Hoffmann column: Thompson, LHI have chance to help 9/11 workers

Tommy Thompson is getting a second chance to do right by workers exposed to toxins during the cleanup from the 9/11 attacks at the World Trade Center.

An $11 million contract to monitor some of those workers recently was granted to Logistics Health Inc., a La Crosse company. Thompson, who was health secretary under the Bush Administration in 2001, now is president of LHI.

As health secretary, he was criticized for not doing enough to help workers who were suffering health effects from their work at Ground Zero. Now, LHI will track the health of 4,000 to 6,000 workers who live outside the New York area. Workers who live in New York are covered by a separate program.

The Center for Disease Control granted the contract to LHI. The CDC is part of the Health and Human Services Department, which Thompson headed in Bush’s first term.

“It is ironic that former HHS Secretary Tommy Thompson’s firm won the contract to provide the services, given the history of delay from the Bush administration when he was secretary and now,” said Rep. Carolyn Maloney, D-N.Y. “But I am glad these heroes are finally getting the help they deserve.”

Thompson has been a bit of a lightening rod at times since joining LHI. While he is president of the firm, his role primarily has been to help the company get government contracts. Don Weber, founder, chairman and CEO, really heads the company.

LHI drew criticism and was investigated when it received a contract to arrange health exams for reservists and National Guard members returning from Iraq and Afghanistan. Some competitors charged that LHI had an unfair advantage in bidding on a $790 million contract.

The competitors noted that LHI hired William Winkenwerder Jr. as a director and consultant. Winkenwerder had supervised military health programs at the Pentagon as assistant secretary of defense for health affairs from 2001 until April. He had contacts with Thompson when both were in government.

The Government Accountability Office looked into the matter and said LHI did nothing wrong in the bidding process.

This latest contract was awarded by the CDC after the government received proposals from four different companies, including Logistics Health. The contract went to Logistics Health based on “an evaluation of everything from cost to technical abilities to past performance,” CDC spokeswoman Bernadette Burden said.

Undoubtedly, some will again claim that Thompson has conflicts of interest in the matter and LHI received the contract because of him having an inside track. Certainly, Thompson’s ties to the Bush Administration have not hurt.

But, LHI also has established a track record of providing quality services to the military and other branches of government for quite some time. Some of that record pre-dates Thompson’s involvement with the firm.

The firm has the technology, experience and expertise that give it an advantage over other companies. Again, much of that pre-dates Thompson’s appointment as president.

As Rep. Maloney said, the main point is that those who risked their lives and health to help at Ground Zero get the help they need. The government has struggled to effectively track the health issues of Ground Zero workers who live outside New York. Advocates and some lawmakers have unsuccessfully sought to establish a permanent, government-funded treatment program.
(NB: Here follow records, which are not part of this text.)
(* ===== verification/Explore.v ===== *)
(** * Explore: the inspector's navigation, search and overview
    ([src/inspect/nav.rs], [overview.rs], [signals.rs], [search.rs],
    [source.rs], and the edge lists of [detail/])

    What the inspector reads of a graph to move around it.  A reading that
    indexes a vector returns an [option], [None] being the panic; the lemmas of
    each part say that it is total on the handles of a well-formed graph, and
    that every handle it returns is one.

    Unicode lower-casing, the regular expressions of the query language and
    the alphanumeric test of its lexer are parameters. *)
From Stdlib Require Import Ascii.
From stdpp Require Import pretty.
From S2P Require Import Prelude Collections Text Query Graph.

(** ** Traversals that may panic *)

(** [iter().filter(p).collect()] *)
Definition filterM {A} (p : A → option bool) (l : list A) : option (list A) :=
  omap id <$> mapM (λ x, keep ← p x; Some (if keep : bool then Some x else None)) l.

Lemma mapM_total {A B} (f : A → option B) (P : A → Prop) (Q : B → Prop) l :
  (∀ x, P x → ∃ y, f x = Some y ∧ Q y) → Forall P l → ∃ k, mapM f l = Some k ∧ Forall Q k.
Proof.
  intros Hf. induction 1 as [|x l Hx _ (k & IH & Hk)]; simpl; [by eexists|].
  destruct (Hf x Hx) as (y & -> & Hy). simpl. rewrite IH. simpl. eexists. split; [done|]. by constructor.
Qed.

Lemma mapM_pure {A B} (h : A → B) l : mapM (λ x, Some (h x)) l = Some (map h l).
Proof. induction l as [|x l IH]; simpl; [done|]. by rewrite IH. Qed.

Lemma filterM_spec {A} (p : A → option bool) (q : A → bool) l :
  (∀ x, x ∈ l → p x = Some (q x)) → filterM p l = Some (List.filter q l).
Proof.
  unfold filterM. induction l as [|x l IH]; intros H; [done|].
  simpl. rewrite (H x) by left. simpl.
  specialize (IH ltac:(intros; apply H; by right)).
  destruct (mapM _ l) as [k|]; simplify_eq/=. f_equal. by destruct (q x); simpl; rewrite IH.
Qed.

Lemma filterM_total {A} (p : A → option bool) l :
  (∀ x, x ∈ l → is_Some (p x)) → ∃ k, filterM p l = Some k ∧ k ⊆ l.
Proof.
  intros H. exists (List.filter (λ x, default false (p x)) l). split.
  - apply filterM_spec. intros x Hx. by destruct (H x Hx) as [? ->].
  - intros x. rewrite filter_elem. by intros [].
Qed.

(** ** Screens and the trail ([nav.rs]) *)

Module Screen.
Inductive t :=
| Overview (selected : nat)
| NodeFocus (node : NodeRef) (selected : nat)
| Disambiguation (query : string) (matches : list NodeRef) (selected : nat)
| History (selected : nat).

Definition selected (s : t) : nat :=
  match s with
  | Overview i | NodeFocus _ i | Disambiguation _ _ i | History i => i
  end.

(** [*selected = i] through [current_mut]. *)
Definition set_selected (i : nat) (s : t) : t :=
  match s with
  | Overview _ => Overview i
  | NodeFocus n _ => NodeFocus n i
  | Disambiguation q m _ => Disambiguation q m i
  | History _ => History i
  end.
End Screen.

(** The [selected] of the root is all there is to it: it is always an overview. *)
Record Trail := mk_trail { tr_root : Screen.t; tr_rest : list Screen.t }.

Definition trail_new : Trail := mk_trail (Screen.Overview 0) [].

Definition trail_current (t : Trail) : Screen.t := default (tr_root t) (last (tr_rest t)).

Definition trail_set_current (t : Trail) (f : Screen.t → Screen.t) : Trail :=
  match reverse (tr_rest t) with
  | [] => mk_trail (f (tr_root t)) []
  | s :: rest => mk_trail (tr_root t) (reverse (f s :: rest))
  end.

Definition trail_push (t : Trail) (s : Screen.t) : Trail := mk_trail (tr_root t) (tr_rest t ++ [s]).

Definition trail_pop (t : Trail) : Trail * bool :=
  match reverse (tr_rest t) with
  | [] => (t, false)
  | _ :: rest => (mk_trail (tr_root t) (reverse rest), true)
  end.

Definition trail_depth (t : Trail) : nat := S (length (tr_rest t)).
(** * GetStockData: the stock report service and its HTTP endpoint

    A shallow embedding of [app/services/stock_service.py], [app/main.py],
    [app/models/stock_models.py] and [app/core/config.py].

    - Python values that come back from the data provider are [pyval]s,
      floats are IEEE binary64 values ([spec_float]).
    - Exceptions are values of [exn]; a computation that may raise returns a
      [result]; a computation that also reads the clock, calls the provider
      or touches the service object lives in the monad [M].
    - [datetime.now()] is an oracle: the k-th reading of the clock is
      [clock env k]; the data provider is an oracle too, one [Provider] per
      request.
    - [str] is modelled byte-wise ([string]); a digit is one of '0'..'9'. *)

From Stdlib Require Import ZArith List String Ascii Lia Bool Arith.
From Stdlib Require Import Floats.SpecFloat.
From Stdlib Require Import DecimalString.
Import ListNotations.

Local Open Scope string_scope.
Local Open Scope Z_scope.

(* ================================================================= *)
(** ** Exceptions and results *)

Inductive exn : Type :=
| StockNotFoundError
| StockDataError
| KeyError
| IndexError
| ValueError
| TypeError
| OverflowError
| ValidationError
| ProviderError
| HTTPException (status_code : Z).

Inductive result (A : Type) : Type :=
| Ok (a : A)
| Raise (e : exn).
Arguments Ok {A} a.
Arguments Raise {A} e.

Module R.
Definition bind {A B} (r : result A) (f : A -> result B) : result B :=
  match r with
  | Ok a => f a
  | Raise e => Raise e
  end.

(** [try: body except e: handler e] *)
Definition try_except {A} (body : result A) (handler : exn -> result A) : result A :=
  match body with
  | Ok a => Ok a
  | Raise e => handler e
  end.
End R.

Declare Scope result_scope.
Delimit Scope result_scope with R.
Notation "x <- c ;; k" := (R.bind c (fun x => k))
  (at level 61, c at next level, right associativity) : result_scope.

(* ================================================================= *)
(** ** Python values and strings *)

Inductive pyval : Type :=
| VNone
| VStr (s : string)
| VInt (z : Z)
| VFloat (f : spec_float).

(** [bool(v)] *)
Definition truthy (v : pyval) : bool :=
  match v with
  | VNone => false
  | VStr s => negb (s =? EmptyString)%string
  | VInt z => negb (z =? 0)
  | VFloat (S754_zero _) => false
  | VFloat _ => true
  end.

Definition ascii_in (lo hi : nat) (c : ascii) : bool :=
  (lo <=? nat_of_ascii c)%nat && (nat_of_ascii c <=? hi)%nat.

Definition is_digit (c : ascii) : bool := ascii_in 48 57 c.

(** [str.isspace] on one-byte characters: TAB..CR, FS..US and the blank *)
Definition is_space (c : ascii) : bool :=
  ascii_in 9 13 c || ascii_in 28 32 c.

Fixpoint forall_chars (p : ascii -> bool) (s : string) : bool :=
  match s with
  | EmptyString => true
  | String c s' => p c && forall_chars p s'
  end.

(** [s.isdigit()]: at least one character, all of them digits *)
Definition isdigit (s : string) : bool :=
  negb (s =? EmptyString)%string && forall_chars is_digit s.

Fixpoint lstrip (s : string) : string :=
  match s with
  | EmptyString => EmptyString
  | String c s' => if is_space c then lstrip s' else s
  end.

Fixpoint rstrip (s : string) : string :=
  match s with
  | EmptyString => EmptyString
  | String c s' =>
      match rstrip s' with
      | EmptyString => if is_space c then EmptyString else String c EmptyString
      | r => String c r
      end
  end.

(** [s.strip()] *)
Definition strip (s : string) : string := rstrip (lstrip s).

(** [s.replace(c, '')] for a one-character [c] *)
Fixpoint remove_char (c : ascii) (s : string) : string :=
  match s with
  | EmptyString => EmptyString
  | String d s' => if Ascii.eqb c d then remove_char c s' else String d (remove_char c s')
  end.

(** [s.startswith(c)] for a one-character [c] *)
Definition startswith (s : string) (c : ascii) : bool :=
  match s with
  | String d _ => Ascii.eqb c d
  | EmptyString => false
  end.

Definition str_len (s : string) : Z := Z.of_nat (String.length s).

(** The part of the Python and pandas runtime that computes with floating
    point numbers; the service only moves these values around. *)
Record Runtime : Type := {
  (** [float(s)]; [None] stands for [ValueError] *)
  float_of_str : string -> option spec_float;
  (** [str(x)] for a float [x] *)
  str_of_float : spec_float -> string;
  (** [pd.to_numeric(col, errors='coerce').rolling(window=n).mean().iloc[-1]] *)
  rolling_mean_last : Z -> list pyval -> spec_float;
  (** [pd.to_numeric(col, errors='coerce').max()] and [.min()] *)
  series_max : list pyval -> spec_float;
  series_min : list pyval -> spec_float
}.

(** [int(x)] for a float [x]: truncation towards zero; infinities and NaN
    have no integer value. *)
Definition int_of_float (x : spec_float) : result Z :=
  match x with
  | S754_zero _ => Ok 0
  | S754_infinity _ => Raise OverflowError
  | S754_nan => Raise ValueError
  | S754_finite s m e =>
      let a := if 0 <=? e then Z.shiftl (Zpos m) e else Z.shiftr (Zpos m) (- e) in
      Ok (if s then - a else a)
  end.

Section Coercion.
Variable rt : Runtime.

(** [str(v)] *)
Definition py_str (v : pyval) : string :=
  match v with
  | VNone => "None"
  | VStr s => s
  | VInt z => NilZero.string_of_int (Z.to_int z)
  | VFloat f => str_of_float rt f
  end.

Definition py_float (s : string) : result spec_float :=
  match float_of_str rt s with
  | Some x => Ok x
  | None => Raise ValueError
  end.

(** [value is None or value == '' or str(value).strip() == '-'] *)
Definition is_blank (value : pyval) : bool :=
  match value with
  | VNone => true
  | VStr EmptyString => true
  | _ => (strip (py_str value) =? "-")%string
  end.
In the years since the 2001 attacks, workers who were at the site have had higher than normal rates of lung problems and post-traumatic stress. Others have complained of an increase in gastrointestinal disorders.

According to the AP, “Estimates for how much treatment ground zero workers need — and how much that treatment will cost — vary widely. New York Sen. Hillary Rodham Clinton and New York Mayor Michael Bloomberg have put the figure around $400 million a year, but that amount includes treating the much larger group of patients who live in and around New York City.

“According to New York City officials, some 400,000 people were exposed to ground zero dust, and 71,000 have enrolled in a long-term health monitoring program for people with and without health problems. Health advocates believe the number of people sick years after their exposure is in the thousands.”

If the LHI contract can help get those workers the care they need, it is a good thing. Thompson and LHI should be proud to get the contract and provide the needed monitoring. Thompson should be happy to get a second chance to help those people who voluntarily risked their health in a crisis.